### What is expected
Using the records below, write out again exactly the lines that begin at the line containing "app w' = app w /\" and end at the line containing "fst (icon_from_resources E p w) = inr i /\", and no other lines.

□ □ □ □ □ □ □

Lemma stable_night_mode_icon (E : Env) (p : string) :
  stable night_mode (icon_from_resources E p).
Proof. stable_tac. Qed.
Lemma stable_night_mode_apply_style (E : Env) : stable night_mode (apply_style E).
Proof. stable_tac. Qed.
Lemma stable_night_mode__apply_style (E : Env) : stable night_mode (_apply_style E).
Proof. stable_tac. Qed.
Lemma stable_night_mode__apply_palette : stable night_mode _apply_palette.
Proof. stable_tac. Qed.

(** The four readers return the state they were given. *)
Lemma body_class_state (E : Env) (w : World) : snd (body_class E w) = w.
Proof. reflexivity. Qed.

Lemma body_classes_for_card_ord_state (E : Env) (n : Z) (w : World) :
  snd (body_classes_for_card_ord E n w) = w.
Proof. reflexivity. Qed.

Lemma str_color_state (k : string) (w : World) : snd (str_color k w) = w.
Proof. rewrite str_color_lookup. destruct (colors w !! _); reflexivity. Qed.

Lemma qcolor_state (k : string) (w : World) : snd (qcolor k w) = w.
Proof. rewrite qcolor_lookup. destruct (colors w !! _); reflexivity. Qed.

Lemma run_ops_cons (E : Env) (o : Op) (ops : list Op) (w : World) :
  run_ops E (o :: ops) w = run_ops E ops (run_op E o w).
Proof. reflexivity. Qed.

Lemma run_op_colors (E : Env) (o : Op) (w : World) :
  colors (run_op E o w) = colors w.
Proof.
  destruct o; simpl.
  - apply (stable_colors_icon E path w).
  - reflexivity.
  - reflexivity.
  - rewrite str_color_state. reflexivity.
  - rewrite qcolor_state. reflexivity.
  - apply (stable_colors_apply_style E w).
  - apply (stable_colors__apply_style E w).
  - apply (stable_colors__apply_palette w).
  - reflexivity.
Qed.

Lemma run_op_night_mode (E : Env) (o : Op) (w : World) :
  night_mode (run_op E o w) =
    match o with op_set_night_mode b => b | _ => night_mode w end.
Proof.
  destruct o; simpl.
  - apply (stable_night_mode_icon E path w).
  - reflexivity.
  - reflexivity.
  - rewrite str_color_state. reflexivity.
  - rewrite qcolor_state. reflexivity.
  - apply (stable_night_mode_apply_style E w).
  - apply (stable_night_mode__apply_style E w).
  - apply (stable_night_mode__apply_palette w).
  - reflexivity.
Qed.

(** X1: no sequence of method calls and mode flips changes the colour
    table: the module only reads it. *)
Theorem colors_never_mutated (E : Env) (ops : list Op) (w : World) :
  colors (run_ops E ops w) = colors w.
Proof.
  revert w. induction ops as [|o ops IH]; intros w; [reflexivity|].
  rewrite run_ops_cons, IH. apply run_op_colors.
Qed.

(** X2: no method changes the mode flag; after any sequence of method calls
    and flips it holds the value of the last flip, or its initial value when
    there was none. *)
Theorem night_mode_is_last_flip (E : Env) (ops : list Op) (w : World) :
  night_mode (run_ops E ops w) = last_flip ops (night_mode w).
Proof.
  revert w. induction ops as [|o ops IH]; intros w; [reflexivity|].
  rewrite run_ops_cons, IH, run_op_night_mode.
  destruct o; reflexivity.
Qed.

(** X3: [body_class], [body_classes_for_card_ord], [str_color] and [qcolor]
    are pure reads: whether they return or raise, the whole state is as it
    was. *)
Theorem readers_keep_state (E : Env) (n : Z) (k : string) (w : World) :
  snd (body_class E w) = w /\
  snd (body_classes_for_card_ord E n w) = w /\
  snd (str_color k w) = w /\
  snd (qcolor k w) = w.
Proof.
  repeat split.
  - apply str_color_state.
  - apply qcolor_state.
Qed.

(** ** Icon lookup in detail *)

Lemma icon_from_resources_miss_eq (E : Env) (p : string) (w : World) :
  _icon_cache w !! p = None ->
  icon_from_resources E p w =
    (inr (if night_mode w
          then mkQIcon (S (next_id w)) (inverted_icon p)
          else mkQIcon (next_id w) (QIcon_path p)),
     set_icon_cache
       (<[p := if night_mode w
               then mkQIcon (S (next_id w)) (inverted_icon p)
               else mkQIcon (next_id w) (QIcon_path p)]> (_icon_cache w))
       (set_next_id (if night_mode w then S (S (next_id w)) else S (next_id w)) w)).
Proof.
  intros H. unfold icon_from_resources. rewrite bind_gets, H.
  unfold icon_load_and_store, QIcon_new, _icon_cache_setdefault; unfold_M.
  destruct (night_mode w) eqn:HN; simpl; rewrite H; unfold set_icon_cache, set_next_id;
    simpl; rewrite HN; reflexivity.
Qed.

(** The state after a lookup: at most the id supply moved and the path got
    its entry. *)
Lemma icon_from_resources_world (E : Env) (p : string) (w : World) :
  exists n c,
    snd (icon_from_resources E p w) = set_icon_cache c (set_next_id n w) /\
    (next_id w <= n)%nat /\
    (forall q, q <> p -> c !! q = _icon_cache w !! q) /\
    (forall i, _icon_cache w !! p = Some i -> c = _icon_cache w) /\
    (_icon_cache w !! p = None ->
     exists i, c = <[p := i]> (_icon_cache w) /\ (next_id w <= qicon_id i < n)%nat).
Proof.
  destruct (_icon_cache w !! p) as [i|] eqn:H.
  - exists (if QIcon_bool E i then next_id w
            else if night_mode w then S (S (next_id w)) else S (next_id w)),
           (_icon_cache w).
    split; [|split; [|split; [|split]]].
    + unfold icon_from_resources. rewrite bind_gets, H.
      destruct (QIcon_bool E i); [destruct w; reflexivity|].
      unfold icon_load_and_store, QIcon_new, _icon_cache_setdefault; unfold_M.
      destruct (night_mode w) eqn:HN; simpl; rewrite H;
        unfold set_icon_cache, set_next_id; simpl; rewrite HN; reflexivity.
    + destruct (QIcon_bool E i), (night_mode w); lia.
    + reflexivity.
    + reflexivity.
    + discriminate.
  - exists (if night_mode w then S (S (next_id w)) else S (next_id w)),
           (<[p := if night_mode w
                   then mkQIcon (S (next_id w)) (inverted_icon p)
                   else mkQIcon (next_id w) (QIcon_path p)]> (_icon_cache w)).
    split; [|split; [|split; [|split]]].
    + rewrite (icon_from_resources_miss_eq E p w H). reflexivity.
    + destruct (night_mode w); lia.
    + intros q Hq. apply lookup_insert_ne. congruence.
    + discriminate.
    + intros _. eexists. split; [reflexivity|].
      destruct (night_mode w); simpl; lia.
Qed.

(** X5: an icon lookup touches nothing but the cache entry of its own path
    and the supply of object ids: the entries of other paths, the mode flag,
    the colour table, the application and the hook log are as before, and an
    existing entry of the path is kept. *)
Theorem icon_from_resources_frame (E : Env) (p : string) (w : World) :
  let w' := snd (icon_from_resources E p w) in
  (forall q, q <> p -> _icon_cache w' !! q = _icon_cache w !! q) /\
  (forall i, _icon_cache w !! p = Some i -> _icon_cache w' = _icon_cache w) /\
  night_mode w' = night_mode w /\
  colors w' = colors w /\
  app w' = app w /\
  style_did_init_calls w' = style_did_init_calls w /\
  (next_id w <= next_id w')%nat.
Proof.
  destruct (icon_from_resources_world E p w) as (n & c & Hw & Hn & Hq & Hhit & _).
  simpl. rewrite Hw. simpl. repeat split; auto.
Qed.

(** X4: the mode at the first load decides the rendering for good. On a
    cache miss the icon is a new object, the plain icon of the path in day
    mode and its inversion at 128x128 in night mode; exactly that object is
    stored under the path, and every later lookup of the path returns it,
    whatever calls and mode flips came in between. *)
Theorem icon_rendering_fixed_at_first_load (E : Env) (p : string) (w : World) :
  _icon_cache w !! p = None ->
  let i := if night_mode w
           then mkQIcon (S (next_id w)) (inverted_icon p)
           else mkQIcon (next_id w) (QIcon_path p) in
  fst (icon_from_resources E p w) = inr i /\
  _icon_cache (snd (icon_from_resources E p w)) = <[p := i]> (_icon_cache w) /\
  forall ops : list Op,
    fst (icon_from_resources E p (run_ops E ops (snd (icon_from_resources E p w)))) = inr i.
Proof.
  intros H. simpl. rewrite (icon_from_resources_miss_eq E p w H). simpl.
  repeat split. intros ops. apply icon_from_resources_hit.
  eapply lookup_weaken; [|apply run_ops_keeps_cache]. simpl.
  apply lookup_insert_eq.
Qed.

Lemma icon_rendering_fixed_at_first_load_sample :
  fst (icon_from_resources linux_env "icons/star.svg" day_world)
    = inr (mkQIcon 0 (QIcon_path "icons/star.svg")) /\
  _icon_cache (snd (icon_from_resources linux_env "icons/star.svg" day_world))
    = <["icons/star.svg" := mkQIcon 0 (QIcon_path "icons/star.svg")]> (_icon_cache day_world) /\
  forall ops : list Op,
    fst (icon_from_resources linux_env "icons/star.svg"
           (run_ops linux_env ops
              (snd (icon_from_resources linux_env "icons/star.svg" day_world))))
      = inr (mkQIcon 0 (QIcon_path "icons/star.svg")).
Proof.
  apply (icon_rendering_fixed_at_first_load linux_env "icons/star.svg" day_world).
  reflexivity.
Defined.

(** ** Freshness of icon objects *)

Lemma cache_wf_initial (tbl : gmap string string) : cache_wf (ThemeManager tbl).
Proof.
  split; simpl.
  - intros p i H. rewrite lookup_empty in H. discriminate.
  - intros p q i j H. rewrite lookup_empty in H. discriminate.
Qed.

Lemma cache_wf_same (w w' : World) :
  _icon_cache w' = _icon_cache w -> (next_id w <= next_id w')%nat ->
  cache_wf w -> cache_wf w'.
Proof.
  intros Hc Hn [Hlt Hinj]. split; rewrite Hc.
  - intros p i H. specialize (Hlt p i H). lia.
  - exact Hinj.
Qed.

Lemma cache_wf_icon_from_resources (E : Env) (p : string) (w : World) :
  cache_wf w -> cache_wf (snd (icon_from_resources E p w)).
Proof.
  intros Hwf.
  destruct (icon_from_resources_world E p w) as (n & c & Hw & Hn & Hq & Hhit & Hmiss).
  rewrite Hw. destruct (_icon_cache w !! p) as [i0|] eqn:H.
  - apply (cache_wf_same w); simpl; [apply (Hhit i0 eq_refl)|exact Hn|exact Hwf].
  - destruct (Hmiss eq_refl) as (i & -> & Hi). destruct Hwf as [Hlt Hinj].
    split; simpl.
    + intros q j Hj. destruct (decide (p = q)) as [->|Hne].
      * rewrite lookup_insert_eq in Hj. inversion Hj; subst. lia.
      * rewrite lookup_insert_ne in Hj by exact Hne. specialize (Hlt q j Hj). lia.
    + intros q1 q2 j1 j2 H1 H2 Hid.
      destruct (decide (p = q1)) as [<-|Hne1], (decide (p = q2)) as [<-|Hne2]; auto.
      * rewrite lookup_insert_eq in H1. rewrite lookup_insert_ne in H2 by exact Hne2.
        inversion H1; subst. specialize (Hlt q2 j2 H2). lia.
      * rewrite lookup_insert_eq in H2. rewrite lookup_insert_ne in H1 by exact Hne1.
        inversion H2; subst. specialize (Hlt q1 j1 H1). lia.
      * rewrite lookup_insert_ne in H1 by exact Hne1.
        rewrite lookup_insert_ne in H2 by exact Hne2. eauto.
Qed.

Lemma stable_cache_apply_style (E : Env) : stable _icon_cache (apply_style E).
Proof. stable_tac. Qed.
Lemma stable_cache__apply_style (E : Env) : stable _icon_cache (_apply_style E).
Proof. stable_tac. Qed.
Lemma stable_cache__apply_palette : stable _icon_cache _apply_palette.
Proof. stable_tac. Qed.
Lemma stable_next_id_apply_style (E : Env) : stable next_id (apply_style E).
Proof. stable_tac. Qed.
Lemma stable_next_id__apply_style (E : Env) : stable next_id (_apply_style E).
Proof. stable_tac. Qed.
Lemma stable_next_id__apply_palette : stable next_id _apply_palette.
Proof. stable_tac. Qed.

Lemma cache_wf_run_op (E : Env) (o : Op) (w : World) :
  cache_wf w -> cache_wf (run_op E o w).
Proof.
  intros Hwf. destruct o; simpl.
  - apply cache_wf_icon_from_resources, Hwf.
  - exact Hwf.
  - exact Hwf.
  - rewrite str_color_state. exact Hwf.
  - rewrite qcolor_state. exact Hwf.
  - apply (cache_wf_same w); [apply (stable_cache_apply_style E w)| |exact Hwf].
    rewrite (stable_next_id_apply_style E w). lia.
  - apply (cache_wf_same w); [apply (stable_cache__apply_style E w)| |exact Hwf].
    rewrite (stable_next_id__apply_style E w). lia.
  - apply (cache_wf_same w); [apply (stable_cache__apply_palette w)| |exact Hwf].
    rewrite (stable_next_id__apply_palette w). lia.
  - exact Hwf.
Qed.

Lemma cache_wf_run_ops (E : Env) (ops : list Op) (w : World) :
  cache_wf w -> cache_wf (run_ops E ops w).
Proof.
  revert w. induction ops as [|o ops IH]; intros w Hwf; [exact Hwf|].
  rewrite run_ops_cons. apply IH, cache_wf_run_op, Hwf.
Qed.

(** X6: starting from a fresh manager, after any sequence of method calls
    and mode flips, two different paths never hold the same icon object, and
    every cached object is older than the next object id. *)
Theorem cached_icons_are_distinct (E : Env) (tbl : gmap string string)
    (ops : list Op) (p q : string) (i j : QIcon) :
  _icon_cache (run_ops E ops (ThemeManager tbl)) !! p = Some i ->
  _icon_cache (run_ops E ops (ThemeManager tbl)) !! q = Some j ->
  p <> q ->
  qicon_id i <> qicon_id j /\
  (qicon_id i < next_id (run_ops E ops (ThemeManager tbl)))%nat.
Proof.
  intros Hi Hj Hne.
  destruct (cache_wf_run_ops E ops _ (cache_wf_initial tbl)) as [Hlt Hinj].
  split; [|eapply Hlt, Hi].
  intros Hid. apply Hne. eapply Hinj; eauto.
Qed.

□ □ □ □ □ □ □

### Finished exercise
  app w' = app w /\
  style_did_init_calls w' = style_did_init_calls w /\
  (next_id w <= next_id w')%nat.
Proof.
  destruct (icon_from_resources_world E p w) as (n & c & Hw & Hn & Hq & Hhit & _).
  simpl. rewrite Hw. simpl. repeat split; auto.
Qed.

(** X4: the mode at the first load decides the rendering for good. On a
    cache miss the icon is a new object, the plain icon of the path in day
    mode and its inversion at 128x128 in night mode; exactly that object is
    stored under the path, and every later lookup of the path returns it,
    whatever calls and mode flips came in between. *)
Theorem icon_rendering_fixed_at_first_load (E : Env) (p : string) (w : World) :
  _icon_cache w !! p = None ->
  let i := if night_mode w
           then mkQIcon (S (next_id w)) (inverted_icon p)
           else mkQIcon (next_id w) (QIcon_path p) in
  fst (icon_from_resources E p w) = inr i /\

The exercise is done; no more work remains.